Lobuche – Gorak Shep [5170 m/16,961 ft] – Everest Base Camp [5364 m/17,594 ft] – Gorak Shep:
Today was going to be one of the longest days of our trek; we were about to achieve our ultimate goal, and we could not control our feelings of anticipation. We got up early, had a quick breakfast, and left Lobuche by about 7 a.m.
The trail to Gorak Shep passed next to the Khumbu Glacier, from where we had a 360-degree panorama of snowy peaks. Then the trail climbed steeply, and, when we caught our first glimpse of Kala Patthar (the name means “black stone”) beneath Mt. Pumori, we took a short break, before we resumed. After three hours, we reached Gorak Shep, the old Base Camp of the Hillary-Norgay expedition. The town now had a handful of lodges, most now with satellite phones and Internet access, catering to trekkers and summiteers.
The lodge we were to stay at was very basic: tiny rooms for sleeping and a small dining area. Delle and I shared one room, and Dharmesh and Anil, another. We were hungry from our morning trek, and so we deposited our luggage in our rooms and came down for an early lunch.
I had started to feel the altitude, having a throbbing headache now and beginning to gasp for breath after walking even a few steps, but I was very excited to be getting to the Base Camp. I popped some Motrin and got ready. We would make our final ascent.
As we began to walk, we had to cede right of way, as necessary, to yaks and porters transporting great loads of expedition luggage to the Base Camp. To our right was the massive Khumbu Glacier. It was mostly covered with gray sand, but glints of blue ice shone through at many points. After some time, Mindu stopped, pointing. In the distance, we could just make out the tracings of the Base Camp far, far away. We could see something else too: Ahead of the Base Camp, we could see the ice that was part of the Khumbu Icefall.
Now we saw the trinity of peaks: Lhotse on the left, a tiny Everest peak in the middle, and Nuptse on the right. (In the pictures we took, it appears that Nuptse was the tallest, but that was only because it was closest to us.)
Finally we climbed over the glacier to reach a lookout point, and from there we could see the Everest Base Camp, crowded with many bright-colored tents pitched atop of the glacier, just below the dangerous Khumbu Icefall.

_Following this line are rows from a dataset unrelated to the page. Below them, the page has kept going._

(** * pygraphdb.table_sql: the relational graph store [PlainSQL]

    A shallow embedding of [src/pygraphdb/table_sql.py] over the store its
    default url and [table_sqlite.py] name, SQLite.  The SQLAlchemy session
    the class drives is modelled as explicit state: the committed tables,
    the view of the transaction in flight, what the unit of work still has
    to flush, and a schedule of storage faults.  Every method of [PlainSQL]
    is a computation in a small state-and-exception monad over that
    session. *)

From Stdlib Require Import ZArith List String.
From Stdlib Require Import Floats.SpecFloat.
From stdpp Require Import gmap strings list.

Local Open Scope Z_scope.

(** ** Column types *)

(** Weights are Python floats, IEEE-754 binary64, and [func.sum] adds them
    as such. *)
Definition float : Type := spec_float.
Definition float_prec : Z := 53.
Definition float_emax : Z := 1024.

Definition float_add (x y : float) : float := SFadd float_prec float_emax x y.

Definition float_zero : float := S754_zero false.

#[global] Instance float_eq_dec : EqDecision float.
Proof. solve_decision. Defined.

(** The double [m * 2^e]. *)
Definition float_of_dyadic (m e : Z) : float :=
  binary_normalize float_prec float_emax m e false.

(** ** Edges *)

(** Modelled from the spec: [pygraphdb.edge.Edge], the plain edge record
    (its module is not part of the sources).  It carries an optional id,
    the two endpoints, a weight and the opaque attributes payload, and is
    read by key ([e['v_from']], [e['v_to']], [e['weight']], [e['_id']]). *)
Record Edge : Type := mkEdge {
  edge_id : option Z;
  edge_v_from : Z;
  edge_v_to : Z;
  edge_weight : float;
  edge_attributes : option string
}.

(** A row of [table_edges] or [new_edges], and the state of a mapped
    instance of [EdgeSQL] or [EdgeNew]: one value per column.

    In a stored row [None] is NULL.  The [weight] column is nullable too:
    SQLite keeps a NaN as NULL, so a stored weight that is NaN stands for
    NULL.

    On an instance handed to the store, [_id = None] is an instance without
    primary key and [attributes_json = None] an attribute that was never
    set, which is how the constructor leaves it.  The instances handed in
    are transient: built by the caller, not obtained from the session. *)
Record Row : Type := mkRow {
  _id : option Z;
  v_from : Z;
  v_to : Z;
  weight : float;
  attributes_json : option string
}.

(** The two mapped classes: [EdgeSQL] lives in [table_edges], [EdgeNew] in
    the unindexed [new_edges]. *)
Inductive entity_class : Type := EdgeSQL | EdgeNew.

Definition entity : Type := (entity_class * Row)%type.

(** What callers hand to the store: an instance of a mapped class
    ([isinstance(e, BaseEntitySQL)]) or anything else that is read by key. *)
Inductive edge_arg : Type :=
  | Mapped (m : entity)
  | Plain (e : Edge).

Definition __tablename__ (c : entity_class) : string :=
  match c with
  | EdgeSQL => "table_edges"
  | EdgeNew => "new_edges"
  end%string.

(** Modelled from the spec: [Edge.__init__(v_from, v_to, weight)] as the
    mapped classes call it.  No id is given, so the instance has no primary
    key, and no attributes are given, so [attributes_json] is left
    unset. *)
Definition Edge__init__ (a b : Z) (w : float) : Row :=
  {| _id := None; v_from := a; v_to := b; weight := w;
     attributes_json := None |}.

(** ** The session *)

Record Tables : Type := mkTables {
  table_edges : list Row;
  new_edges : list Row
}.

(** What the unit of work of the session is up to.
    - [Ready]: the transaction is usable and nothing waits that the store
      would refuse.
    - [Unflushable]: an instance without primary key was merged and waits
      for the flush, which the store will refuse ([_id] is a [BigInteger]
      primary key: SQLite assigns no value to it).
    - [Inactive pending]: a flush or commit failed; the transaction was
      rolled back and every statement is refused until [rollback()].
      [pending] tells whether an instance without primary key was merged
      since. *)
Inductive session_status : Type :=
  | Ready
  | Unflushable
  | Inactive (pending : bool).

Record Session : Type := MkSession {
  committed : Tables;       (* what the database holds *)
  current : Tables;         (* the view inside the transaction in flight *)
  status : session_status;
  faults : list bool        (* outcome of the coming commits: true = fails *)
}.

(** Only [rollback()] gets the session going again. *)
Definition needs_rollback (s : Session) : bool :=
  match status s with
  | Ready => false
  | Unflushable | Inactive _ => true
  end.

(** The session over the given tables, waiting for [rollback()] after a
    failure or ready, with nothing pending. *)
Definition mkSession (c t : Tables) (waiting : bool) (fs : list bool) : Session :=
  MkSession c t (if waiting then Inactive false else Ready) fs.

Definition empty_tables : Tables := mkTables [] [].

(** A store just opened on an empty database. *)
Definition fresh_session (fs : list bool) : Session :=
  mkSession empty_tables empty_tables false fs.

Definition active (s : Session) : Prop := needs_rollback s = false.

(** ** Exceptions and the monad *)

Inductive exn : Type :=
  | NameError (name : string)
  | InvalidRequestError
  | OperationalError
  | IntegrityError.

Inductive outcome (A : Type) : Type :=
  | Return (a : A)
  | Raise (e : exn).
Arguments Return {A} a.
Arguments Raise {A} e.

Definition M (A : Type) : Type := Session -> outcome A * Session.

Definition ret {A} (a : A) : M A := fun s => (Return a, s).

Definition raise {A} (e : exn) : M A := fun s => (Raise e, s).

Definition bind {A B} (m : M A) (k : A -> M B) : M B :=
  fun s =>
    match m s with
    | (Return a, s') => k a s'
    | (Raise e, s') => (Raise e, s')
    end.

(** [try: m  except: h] *)
Definition try_except {A} (m : M A) (h : exn -> M A) : M A :=
  fun s =>
    match m s with
    | (Return a, s') => (Return a, s')
    | (Raise e, s') => h e s'
    end.

Declare Scope py_scope.
Delimit Scope py_scope with py.
Notation "x <- c1 ;; c2" := (bind c1 (fun x => c2))
  (at level 100, c1 at next level, right associativity) : py_scope.
Notation "c1 ;; c2" := (bind c1 (fun _ => c2))
  (at level 100, right associativity) : py_scope.
Local Open Scope py_scope.

(** [for x in xs: body x] *)
Fixpoint for_each {A} (xs : list A) (body : A -> M unit) : M unit :=
  match xs with
  | [] => ret tt
  | x :: xs' => body x ;; for_each xs' body
  end.

(** ** Tables *)

Definition has_id (k : Z) (r : Row) : Prop := _id r = Some k.

#[global] Instance has_id_dec k r : Decision (has_id k r).
Proof. unfold has_id. apply _. Defined.

Definition ids (rows : list Row) : list Z := omap _id rows.

(** [Session.merge] onto the stored row: the attributes that are set on
    the instance are copied, a column the instance leaves unset keeps what
    is stored. *)
Definition merged_onto (r stored : Row) : Row :=
  {| _id := _id stored;
     v_from := v_from r;
     v_to := v_to r;
     weight := weight r;
     attributes_json := match attributes_json r with
                        | Some a => Some a
                        | None => attributes_json stored
                        end |}.

(** [UPDATE ... WHERE _id = k]: the row keeps its place. *)
Fixpoint update_row (k : Z) (r : Row) (rows : list Row) : list Row :=
  match rows with
  | [] => []
  | x :: rows' =>
      if decide (has_id k x) then merged_onto r x :: rows'
      else x :: update_row k r rows'
  end.

(** What [Session.merge] of an instance with a primary key, followed by the
    flush, does to the table of the instance's class: the row stored under
    the key is updated, and an instance whose key is not stored becomes a
    new row, its unset columns NULL.  An instance without primary key never
    gets into the table. *)
Definition merge_row (r : Row) (rows : list Row) : list Row :=
  match _id r with
  | Some k =>
      if decide (k ∈ ids rows) then update_row k r rows else rows ++ [r]
  | None => rows
  end.

(** What a query with two alternatives lists: SQLite answers
    [WHERE P OR Q] over the two indexed columns one alternative after the
    other, the rows of [P] first and then those of [Q] it has not listed
    yet, each in the order of the table. *)
Definition select_or (P Q : Row -> Prop)
    `{forall r, Decision (P r), forall r, Decision (Q r)}
    (rows : list Row) : list Row :=
  filter P rows ++ filter (fun r => Q r ∧ ¬ P r) rows.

Since it was still early spring, there were no summitters occupying the tents yet, but the area was full of the expedition-supply traffic of yaks and porters. Although I had read about the Base Camp, the sight of it was far beyond my imagination. We joined the many other trekkers who were euphoric about having reached this point, all posing, as we did, against the stone engraved with the sign “Everest Base Camp 5364m.”
Anil had brought an image of “Shreeji Maharaj” from the Delhi BAPS temple, and it was a most emotional moment for us. We placed the photo on the stone and repeated the arti and dhoon chants, and prayed for world peace. Words cannot now describe our feelings at that moment.

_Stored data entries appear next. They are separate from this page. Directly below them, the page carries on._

(** [theory_bv::add_bit].  In the first branch the atom found for the
    variable is used as a bit atom; there is no result when the table has no
    atom or an atom of the other kind. *)
Definition add_bit (v : theory_var) (l : literal) (s : theory_bv) : option theory_bv :=
  let idx := length (m_bits s !!! v) in
  let s1 := upd_bits (λ bs, <[v := (bs !!! v) ++ [l]]> bs) s in
  if decide (lit_var l = true_bool_var) then Some (register_true_false_bit v idx s1)
  else if decide (m_var_theory (ctx s1) !! lit_var l = Some bv_family_id) then
    match m_bool_var2atom s1 !! lit_var l with
    | Some (bit_atom occs) =>
        let s2 := find_new_diseq_axioms occs v idx s1 in
        let s3 := upd_trail_stack (cons (add_var_pos_trail (lit_var l))) id s2 in
        Some (upd_bool_var2atom (<[lit_var l := bit_atom ((v, idx) :: occs)]>) s3)
    | _ => None
    end
  else
    let s2 := upd_ctx (set_var_theory (lit_var l) bv_family_id) s1 in
    let s3 := upd_bool_var2atom (<[lit_var l := bit_atom []]>) s2 in
    let s4 := upd_trail_stack (cons (mk_atom_trail (lit_var l))) id s3 in
    Some (upd_bool_var2atom (<[lit_var l := bit_atom [(v, idx)]]>) s4).

(** [theory_bv::mk_bit2bool] on an application, in the branch where the argument has a
    theory variable [v_arg]; [bv] is the boolean variable the core makes for
    the atom. *)
Definition mk_bit2bool (bv : bool_var) (v_arg : theory_var) (idx : nat) (s : theory_bv)
    : theory_bv :=
  let s1 := upd_ctx (set_var_theory bv bv_family_id) s in
  let s2 := upd_bool_var2atom (<[bv := bit_atom []]>) s1 in
  let s3 := upd_trail_stack (cons (mk_atom_trail bv)) id s2 in
  upd_bool_var2atom (<[bv := bit_atom [(v_arg, idx)]]>) s3.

We were now quite exhausted. Everest was not visible from here, but, despite our exhaustion, we continued taking photos of the Nuptse, Khubutse and Pumori. It was beginning to get cold now, and so we knew it was time to head back.
On the way back to Gorak Shep, it began to snow. Trudging back through the snow, which was becoming increasingly heavy, was depleting our energy completely, and so we were relieved and grateful when we finally reached our lodge, and we rushed to the fireplace, where we had some hot tea.
My headache had intensified by now, and my pain meds were not working. I had also taken a dose of Diamox, an altitude pill, but, at this altitude, that wasn’t working either. I was very cold and continued to shiver, even though I was close to the fireplace. These were classic symptoms of lack of oxygen and altitude sickness. Tears came to my eyes; I was afraid I wasn’t going to be able to climb farther up, and, for the first time, I felt like giving up. Mindu assured me that I would be okay in the morning and promised that he would walk with me slowly, allowing me to take breaks every five steps.
After consoling me, Mindu then briefed the group about the next day’s even-higher and –longer trek, to the Kala Patthar. We would have to start at 3 a.m., to make it to Kala Patthar by sunrise. We could see from the window that it was still snowing heavily outside, and we didn’t know if it would stop by morning. If it did not, Mindu said, we would not attempt Kala Patthar.
I don’t remember what, if anything, I ate for dinner that night. All I remember was that I got into my sleeping bag very early. I decided that I would wake up at 2:30 in the morning along with everyone else, but would only join them for the trek to Kala Patthar if I felt better. I prayed silently and fell asleep.